她吃得很多,颐非知道,现在的她急于恢复体力。
“你真的什么都想起来了?”
秋姜低低地嗯了一声。
“那么,你真是颐殊的人?”不知为何,颐非忽然有点紧张,感觉自己的心跳得有点快。
秋姜把所有食物全都吃完后,才放下筷子,回视着他,正色道:“应该说,颐殊,是我们的人。”

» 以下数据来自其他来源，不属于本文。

(** *** Properties *)

(** C37: the random numbers of grind.  Whatever [rand_next] is, the numbers that
    rand() returns are those of the Park-Miller generator
    [x -> 7^5 x mod (2^31 - 1)], less one, and lie between 0 and 0x7ffffffd: the
    quotient and remainder by 127773 that do_rand() computes with avoid the
    product, and nothing it computes needs more than 31 bits and a sign. *)
Theorem grind_rand (n : nat) (rand_next : Z) :
  0 <= rand_next ->
  let v := Nat.iter (S n) minstd (rand_next mod 0x7ffffffe + 1) - 1 in
  rand_nth n rand_next = (v, v) ∧ 0 <= v <= 0x7ffffffd
  ∧ ∀ x, 1 <= x <= 2 ^ 31 - 2 ->
      0 <= 16807 * (x mod 127773) < 2 ^ 31 ∧ 0 <= 2836 * (x / 127773) < 2 ^ 31.
Proof.
  intros H0 v. assert (Hr : rand_nth n rand_next = (v, v) ∧ 1 <= v + 1 <= 2 ^ 31 - 2).
  { unfold v, rand_nth, rand. set (x0 := rand_next mod 0x7ffffffe + 1).
    assert (Hx0 : 1 <= x0 <= 2 ^ 31 - 2) by (unfold x0; change (2 ^ 31) with 2147483648; zmod).
    induction n as [|n [IH1 IH2]].
    - simpl. split; [by apply do_rand_ok|]. rewrite Z.sub_add. by apply minstd_range.
    - rewrite Z.sub_add in IH2 |- *.
      change (Nat.iter (S n) (λ p, do_rand p.2) (do_rand rand_next))
        with (do_rand (Nat.iter n (λ p, do_rand p.2) (do_rand rand_next)).2).
      change (Nat.iter (S (S n)) minstd x0) with (minstd (Nat.iter (S n) minstd x0)).
      set (y := Nat.iter (S n) minstd x0) in *. rewrite IH1. cbn [snd]. rewrite do_rand_ok by lia.
      assert (E : (y - 1) mod 2147483646 + 1 = y) by (change (2 ^ 31) with 2147483648 in IH2; zmod).
      rewrite E. split; [done|]. by apply minstd_range. }
  change (2 ^ 31) with 2147483648 in *. split; [apply Hr|]. split; [lia|]. intros x Hx. split; zmod.
Qed.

颐非听出了区别,他的表情也一下子严肃了起来:“颐殊跟你们有合作?”
“如意门并不希望发生战争,可令尊一意孤行,非要攻打宜国,我们只能对他下毒,让他中风。”
颐非的瞳孔开始收缩。他以为父亲中风是大哥和颐殊联手下的毒,没想到竟出自如意门。
“我们想要一个更听话的傀儡,便选了颐殊。如果不是我失忆了被困云蒙山,三王会程时,我应在场。”

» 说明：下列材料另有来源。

(* ===== verification/TestMemory.v ===== *)
(** * usertests.c: the tests of memory and of bad pointers

    Addresses that a test makes up, or gets from sbrk(), go to the kernel as
    they are.  The int argument of sbrk() is converted to 32 bits, and a
    (uint64) conversion of its reply turns -1 into [2^64 - 1]. *)

From Stdlib Require Import ZArith Lia.
From stdpp Require Import base numbers list gmap strings.
From S2P Require Import Prelude Machine User Ulib Umalloc TestBase.

Definition minus1 : Z := 0xffffffffffffffff.

(** [(uint64) sbrk(n)] *)
Definition sbrk64 (n : Z) : prog Z := a ← call (sbrk (i32 n)); Ret (u64 a).

(** ** Bad pointers in system calls *)

Definition addrs : list Z := [0x80000000; 0xffffffffffffffff].

Definition copyin (s : list Z) : prog unit :=
  ufor addrs (λ addr,
    fd ← call (open (lit "copyin1") (Z.lor O_CREATE O_WRONLY));
    die_if (fd <? 0) (ln "open(copyin1) failed") [] ;;
    n ← call (write_at fd addr 8192);
    die_if (0 <=? n) (ln "write(fd, %p, 8192) returned %d, not -1") [A_int addr; A_int n] ;;
    ignore (close fd) ;;
    ignore (unlink (lit "copyin1")) ;;
    n ← call (write_at 1 addr 8192);
    die_if (0 <? n) (ln "write(1, %p, 8192) returned %d, not -1 or 0") [A_int addr; A_int n] ;;
    '(r, (fds0, fds1)) ← call pipe;
    die_if (r <? 0) (ln "pipe() failed") [] ;;
    n ← call (write_at fds1 addr 8192);
    die_if (0 <? n) (ln "write(pipe, %p, 8192) returned %d, not -1 or 0") [A_int addr; A_int n] ;;
    ignore (close fds0) ;;
    ignore (close fds1)).

Definition copyout (s : list Z) : prog unit :=
  ufor addrs (λ addr,
    fd ← call (open (lit "README") 0);
    die_if (fd <? 0) (ln "open(README) failed") [] ;;
    n ← call (read_at fd addr 8192);
    die_if (0 <? n) (ln "read(fd, %p, 8192) returned %d, not -1 or 0") [A_int addr; A_int n] ;;
    ignore (close fd) ;;
    '(r, (fds0, fds1)) ← call pipe;
    die_if (r <? 0) (ln "pipe() failed") [] ;;
    n ← call (write fds1 (chars "x"));
    die_if (negb (n =? 1)) (ln "pipe write failed") [] ;;
    n ← call (read_at fds0 addr 8192);
    die_if (0 <? n) (ln "read(pipe, %p, 8192) returned %d, not -1 or 0") [A_int addr; A_int n] ;;
    ignore (close fds0) ;;
    ignore (close fds1)).

Definition copyinstr1 (s : list Z) : prog unit :=
  ufor addrs (λ addr,
    fd ← call (open_at addr (Z.lor O_CREATE O_WRONLY));
    die_if (0 <=? fd) (ln "open(%p) returned %d, not -1") [A_int addr; A_int fd]).

Definition copyinstr2 (s : list Z) : prog unit :=
  let b := replicate (Z.to_nat MAXPATH) 120 ++ [0] in
  ret ← call (unlink b);
  die_if (negb (ret =? -1)) (ln "unlink(%s) returned %d, not -1") [str b; A_int ret] ;;
  fd ← call (open b (Z.lor O_CREATE O_WRONLY));
  die_if (negb (fd =? -1)) (ln "open(%s) returned %d, not -1") [str b; A_int fd] ;;
  ret ← call (link b b);
  die_if (negb (ret =? -1)) (ln "link(%s, %s) returned %d, not -1") [str b; str b; A_int ret] ;;
  ret ← call (exec b [lit "xx"]);
  die_if (negb (ret =? -1)) (ln "exec(%s) returned %d, not -1") [str b; A_int fd] ;;
  pid ← fork_or (ln "fork failed") [];
  if pid =? 0 then
    let big := replicate (Z.to_nat PGSIZE) 120 ++ [0] in
    ret ← call (exec (lit "echo") [big; big; big]);
    die_if (negb (ret =? -1)) (ln "exec(echo, BIG) returned %d, not -1") [A_int fd] ;;
    exit 747
  else
  '(_, st) ← wait_st 0;
  die_if (negb (st =? 747)) (ln "exec(echo, BIG) succeeded, should have failed") [].

(** printf(pre %s mid %s ... post) with the string at address [b] *)
Definition die_at (fuel : nat) (c : bool) (pre : string) (b : Z) (post : string) (args : list uarg) : prog unit :=
  if c then printf pre [] ;; print_at fuel b ;; die post args else Ret tt.

Definition copyinstr3 (fuel : nat) (s : list Z) : prog unit :=
  ignore (sbrk 8192) ;;
  top ← sbrk64 0;
  (if negb (top mod PGSIZE =? 0) then ignore (sbrk (i32 (PGSIZE - top mod PGSIZE))) else Ret tt) ;;
  top ← sbrk64 0;
  die_if (truth (top mod PGSIZE)) (ln "oops") [] ;;
  let b := u64 (top - 1) in
  poke_at b [120] ;;
  ret ← call (unlink_at b);
  die_at fuel (negb (ret =? -1)) "unlink(" b (ln ") returned %d, not -1") [A_int ret] ;;
  fd ← call (open_at b (Z.lor O_CREATE O_WRONLY));
  die_at fuel (negb (fd =? -1)) "open(" b (ln ") returned %d, not -1") [A_int fd] ;;
  ret ← call (link_at (S_at b) (S_at b));
  (if negb (ret =? -1) then
     printf "link(" [] ;; print_at fuel b ;; die_at fuel true ", " b (ln ") returned %d, not -1") [A_int ret]
   else Ret tt) ;;
  ret ← call (exec_at (S_at b) [S_arr (lit "xx")]);
  die_at fuel (negb (ret =? -1)) "exec(" b (ln ") returned %d, not -1") [A_int fd].

Definition rwsbrk (s : list Z) : prog unit :=
  a ← sbrk64 8192;
  die_if (a =? minus1) (ln "sbrk(rwsbrk) failed") [] ;;
  r ← sbrk64 (-8192);
  die_if (r =? minus1) (ln "sbrk(rwsbrk) shrink failed") [] ;;
  fd ← call (open (lit "rwsbrk") (Z.lor O_CREATE O_WRONLY));
  die_if (fd <? 0) (ln "open(rwsbrk) failed") [] ;;
  n ← call (write_at fd (u64 (a + 4096)) 1024);
  die_if (0 <=? n) (ln "write(fd, %p, 1024) returned %d, not -1") [A_int (u64 (a + 4096)); A_int n] ;;
  ignore (close fd) ;;
  ignore (unlink (lit "rwsbrk")) ;;
  fd ← call (open (lit "README") O_RDONLY);
  die_if (fd <? 0) (ln "open(rwsbrk) failed") [] ;;
  n ← call (read_at fd (u64 (a + 4096)) 10);
  die_if (0 <=? n) (ln "read(fd, %p, 10) returned %d, not -1") [A_int (u64 (a + 4096)); A_int n] ;;
  ignore (close fd) ;;
  exit 0.

(** ** malloc() until there is no more *)

(** The first loop of mem(): every block holds the address of the one before. *)
Definition mem_take (base : Z) (fuel : nat) (x : Z * heap) : prog ((Z * heap) + (Z * heap)) :=
  let '(m1, h) := x in
  '(m2, h) ← malloc base fuel h 10001;
  if m2 =? 0 then Ret (inr (m1, h)) else
  poke_at m2 (le_bytes 8 m1) ;;
  Ret (inl (m2, h)).

(** The second. *)
Definition mem_give (fuel : nat) (x : Z * heap) : prog ((Z * heap) + heap) :=
  let '(m1, h) := x in
  if m1 =? 0 then Ret (inr h) else
  o ← call (load_at m1 8);
  match o with
  | None => exit (-1)
  | Some l => h ← need (free fuel h m1); Ret (inl (le_val l, h))
  end.

Definition mem (base : Z) (fuel : nat) (s : list Z) : prog unit :=
  pid ← call fork;
  if pid =? 0 then
    '(m1, h) ← uloop fuel (mem_take base fuel) (0, Heap ∅ 0);
    h ← uloop fuel (mem_give fuel) (m1, h);
    '(m1, h) ← malloc base fuel h (1024 * 20);
    die_if (m1 =? 0) (ln "couldn't allocate mem?!!") [str s] ;;
    _ ← need (free fuel h m1);
    exit 0
  else
  '(_, xstatus) ← call wait;
  if xstatus =? -1 then exit 0 else exit xstatus.

(** ** sbrk() *)

Definition TOOMUCH : Z := 1024 * 1024 * 1024.

(** One round of the loop that grows byte by byte: the expected address. *)
Definition sbrkbasic_byte (s : list Z) (i a : Z) : prog Z :=
  b ← call (sbrk 1);
  die_if (negb (b =? a)) (ln "%s: sbrk test failed %d %x %x") [str s; A_int i; A_int a; A_int b] ;;
  poke_at b [1] ;;
  Ret (b + 1).

Definition sbrkbasic (s : list Z) : prog unit :=
  pid ← fork_or (ln "fork failed in sbrkbasic") [];
  if pid =? 0 then
    a ← call (sbrk TOOMUCH);
    if a =? -1 then exit 0 else
    ufor (range_by a (a + TOOMUCH) 4096) (λ b, poke_at b [99]) ;;
    exit 1
  else
  '(_, xstatus) ← call wait;
  die_if (xstatus =? 1) (ln "%s: too much memory allocated!") [str s] ;;
  a ← call (sbrk 0);
  a ← ufold (zrange 0 5000) (sbrkbasic_byte s) a;
  pid ← fork_or (ln "%s: sbrk test fork failed") [str s];
  ignore (sbrk 1) ;;
  c ← call (sbrk 1);
  die_if (negb (c =? a + 1)) (ln "%s: sbrk test failed post-fork") [str s] ;;
  if pid =? 0 then exit 0 else
  '(_, xstatus) ← call wait;
  exit xstatus.

Definition BIG : Z := 100 * 1024 * 1024.

Definition sbrkmuch (s : list Z) : prog unit :=
  oldbrk ← call (sbrk 0);
  a ← call (sbrk 0);
  p ← call (sbrk (i32 (BIG - u64 a)));
  die_if (negb (p =? a)) (ln "%s: sbrk test failed to grow big address space; enough phys mem?") [str s] ;;
  eee ← call (sbrk 0);
  ufor (range_by a eee 4096) (λ pp, poke_at pp [1]) ;;
  let lastaddr := BIG - 1 in
  poke_at lastaddr [99] ;;
  a ← call (sbrk 0);
  c ← call (sbrk (- PGSIZE));
  die_if (c =? -1) (ln "%s: sbrk could not deallocate") [str s] ;;
  c ← call (sbrk 0);
  die_if (negb (c =? a - PGSIZE)) (ln "%s: sbrk deallocation produced wrong address, a %x c %x") [str s; A_int a; A_int c] ;;
  a ← call (sbrk 0);
  c ← call (sbrk PGSIZE);
  bad ← (if negb (c =? a) then Ret true else b ← call (sbrk 0); Ret (negb (b =? a + PGSIZE)));
  die_if bad (ln "%s: sbrk re-allocation failed, a %x c %x") [str s; A_int a; A_int c] ;;
  x ← peek_at lastaddr;
  die_if (x =? 99) (ln "%s: sbrk de-allocation didn't really deallocate") [str s] ;;
  a ← call (sbrk 0);
  b ← call (sbrk 0);
  c ← call (sbrk (i32 (- (b - oldbrk))));
  die_if (negb (c =? a)) (ln "%s: sbrk downsize failed, a %x c %x") [str s; A_int a; A_int c].

(** Ten children of sbrkfail() that take memory and stay: their pids. *)
Definition sbrkfail_child (fuel : nat) (fds1 : Z) : prog unit :=
  b ← sbrk64 0;
  ignore (sbrk (i32 (BIG - b))) ;;
  ignore (write fds1 (chars "x")) ;;
  uloop fuel (λ _, ignore (sleep 1000) ;; Ret (inl tt)) tt.

Definition sbrkfail_fork (fuel : nat) (fds0 fds1 : Z) (_ : Z) (pids : list Z) : prog (list Z) :=
  pid ← call fork;
  (if pid =? 0 then sbrkfail_child fuel fds1 else Ret tt) ;;
  (if negb (pid =? -1) then ignore (read fds0 1) else Ret tt) ;;
  Ret (pids ++ [pid]).

Definition sbrkfail (fuel : nat) (s : list Z) : prog unit :=
  '(r, (fds0, fds1)) ← call pipe;
  die_if (negb (r =? 0)) (ln "%s: pipe() failed") [str s] ;;
  pids ← ufold (zrange 0 10) (sbrkfail_fork fuel fds0 fds1) [];
  c ← call (sbrk PGSIZE);
  ufor pids (λ pid, if pid =? -1 then Ret tt else ignore (kill pid) ;; ignore wait) ;;
  die_if (c =? -1) (ln "%s: failed sbrk leaked memory") [str s] ;;
  pid ← fork_or (ln "%s: fork failed") [str s];
  if pid =? 0 then
    a ← call (sbrk 0);
    ignore (sbrk (10 * BIG)) ;;
    n ← ufold (range_by 0 (10 * BIG) PGSIZE) (λ i n, c ← peek_at (a + i); Ret (i32 (n + c))) 0;
    die (ln "%s: allocate a lot of memory succeeded %d") [str s; A_int n]
  else
  '(_, xstatus) ← call wait;
  if negb (xstatus =? -1) && negb (xstatus =? 2) then exit 1 else Ret tt.

Definition sbrkarg (s : list Z) : prog unit :=
  a ← call (sbrk PGSIZE);
  fd ← call (open (lit "sbrk") (Z.lor O_CREATE O_WRONLY));
  ignore (unlink (lit "sbrk")) ;;
  die_if (fd <? 0) (ln "%s: open sbrk failed") [str s] ;;
  n ← call (write_at fd a PGSIZE);
  die_if (n <? 0) (ln "%s: write sbrk failed") [str s] ;;
  ignore (close fd) ;;
  a ← call (sbrk PGSIZE);
  r ← call (pipe_at a);
  die_if (negb (r =? 0)) (ln "%s: pipe() failed") [str s].

Definition sbrkbugs (s : list Z) : prog unit :=
  pid ← fork_or (ln "fork failed") [];
  if pid =? 0 then
    b ← sbrk64 0;
    ignore (sbrk (i32 (- i32 b))) ;;
    exit 0
  else
  ignore wait ;;
  pid ← fork_or (ln "fork failed") [];
  if pid =? 0 then
    b ← sbrk64 0;
    ignore (sbrk (i32 (- (i32 b - 3500)))) ;;
    exit 0
  else
  ignore wait ;;
  pid ← fork_or (ln "fork failed") [];
  if pid =? 0 then
    b ← sbrk64 0;
    ignore (sbrk (i32 (10 * 4096 + 2048 - b))) ;;
    ignore (sbrk (-10)) ;;
    exit 0
  else
  ignore wait ;;
  exit 0.

Definition sbrklast (s : list Z) : prog unit :=
  top ← sbrk64 0;
  (if negb (top mod 4096 =? 0) then ignore (sbrk (i32 (4096 - top mod 4096))) else Ret tt) ;;
  ignore (sbrk 4096) ;;
  ignore (sbrk 10) ;;
  ignore (sbrk (-20)) ;;
  top ← sbrk64 0;
  let p := u64 (top - 64) in
  poke_at p [120] ;;
  poke_at (u64 (p + 1)) [0] ;;
  fd ← call (open_at p (Z.lor O_RDWR O_CREATE));
  ignore (write_at fd p 1) ;;
  ignore (close fd) ;;
  fd ← call (open_at p O_RDWR);
  poke_at p [0] ;;
  ignore (read_at fd p 1) ;;
  c ← peek_at p;
  if negb (c =? 120) then exit 1 else Ret tt.

Definition sbrk8000 (s : list Z) : prog unit :=
  ignore (sbrk (i32 0x80000004)) ;;
  top ← call (sbrk 0);
  c ← peek_at (top - 1);
  poke_at (top - 1) [u8 (c + 1)].

(** ** Memory of the kernel, the stack and the program text *)

Definition kernmem (s : list Z) : prog unit :=
  ufor (range_by KERNBASE (KERNBASE + 2000000) 50000) (λ a,
    pid ← fork_or (ln "%s: fork failed") [str s];
    if pid =? 0 then
      c ← peek_at a;
      die (ln "%s: oops could read %x = %x") [str s; A_int a; A_int c]
    else
    '(_, xstatus) ← call wait;
    if negb (xstatus =? -1) then exit 1 else Ret tt).

(** [a] has 26 values before the shift makes it 0. *)
Definition MAXVAplus (s : list Z) : prog unit :=
  uloop 27 (λ a,
    if a =? 0 then Ret (inr tt) else
    pid ← fork_or (ln "%s: fork failed") [str s];
    if pid =? 0 then
      poke_at a [99] ;;
      die (ln "%s: oops wrote %x") [str s; A_int a]
    else
    '(_, xstatus) ← call wait;
    if negb (xstatus =? -1) then exit 1 else
    Ret (inl (u64 (Z.shiftl a 1)))) MAXVA.

Definition validatetest (s : list Z) : prog unit :=
  let hi := 1100 * 1024 in
  ufor (range_by 0 (hi + 1) PGSIZE) (λ p,
    r ← call (link_at (S_arr (lit "nosuchfile")) (S_at p));
    die_if (negb (r =? -1)) (ln "%s: link should not succeed") [str s]).

(** [uninit] is the array as the process finds it. *)
Definition bsstest (uninit s : list Z) : prog unit :=
  ufor (zrange 0 10000) (λ i, die_if (negb (aget uninit i =? 0)) (ln "%s: bss test failed") [str s]).

Definition argptest (s : list Z) : prog unit :=
  fd ← call (open (lit "init") O_RDONLY);
  die_if (fd <? 0) (ln "%s: open failed") [str s] ;;
  a ← call (sbrk 0);
  ignore (read_at fd (a - 1) (-1)) ;;
  ignore (close fd).

(** The end of stacktest() and textwrite(): a child that was killed is right. *)
Definition exit_killed : prog unit :=
  '(_, xstatus) ← call wait;
  if xstatus =? -1 then exit 0 else exit xstatus.

(** [sp] is the stack pointer that r_sp() reads. *)
Definition stacktest (sp : Z) (s : list Z) : prog unit :=
  pid ← call fork;
  if pid =? 0 then
    c ← peek_at (u64 (sp - PGSIZE));
    die (ln "%s: stacktest: read below stack %p") [str s; A_int c]
  else
  die_if (pid <? 0) (ln "%s: fork failed") [str s] ;;
  exit_killed.

Definition textwrite (s : list Z) : prog unit :=
  pid ← call fork;
  if pid =? 0 then poke_at 0 (le_bytes 4 10) ;; exit 1 else
  die_if (pid <? 0) (ln "%s: fork failed") [str s] ;;
  exit_killed.

(** ** exec() and pipe() *)

Definition big : Z := 0xeaeb0b5b00002f5e.

Definition pgbug (s : list Z) : prog unit :=
  ignore (exec_at (S_at big) []) ;;
  ignore (pipe_at big) ;;
  exit 0.

Definition badarg (s : list Z) : prog unit :=
  ufor (zrange 0 50000) (λ _, ignore (exec_at (S_arr (lit "echo")) [S_at 0xffffffff])) ;;
  exit 0.

Definition execout_child (fuel : nat) (avail : Z) : prog unit :=
  uloop fuel (λ _,
    a ← sbrk64 4096;
    if a =? minus1 then Ret (inr tt) else
    poke_at (u64 (a + 4096 - 1)) [1] ;;
    Ret (inl tt)) tt ;;
  ufor (zrange 0 (Z.to_nat avail)) (λ _, ignore (sbrk (-4096))) ;;
  ignore (close 1) ;;
  ignore (exec (lit "echo") [lit "echo"; lit "x"]) ;;
  exit 0.

Definition execout (fuel : nat) (s : list Z) : prog unit :=
  ufor (zrange 0 15) (λ avail,
    pid ← fork_or (ln "fork failed") [];
    if pid =? 0 then execout_child fuel avail else ignore wait) ;;
  exit 0.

颐非的目光闪了闪,忽然笑了:“也就是说,两年前我们就该认识了。”
秋姜毫不留情地打断他的暧昧:“是。你本应死在那晚的。”
颐非顿时闭上了嘴巴。
“我不知道为什么如意门会帮你逃走……”秋姜沉吟道,“在我失忆的四年里,门内肯定发生了不小的变故。”
这四年里,颐殊虽然按计划当了程的女王,却也脱离了原先的步骤,恐怕,如意门对她的控制已大不如前。
而燕国的钰菁公主死了,说明如意夫人的奏春计划彻底失败。燕王有了戒备和警觉,甚至很可能反扑。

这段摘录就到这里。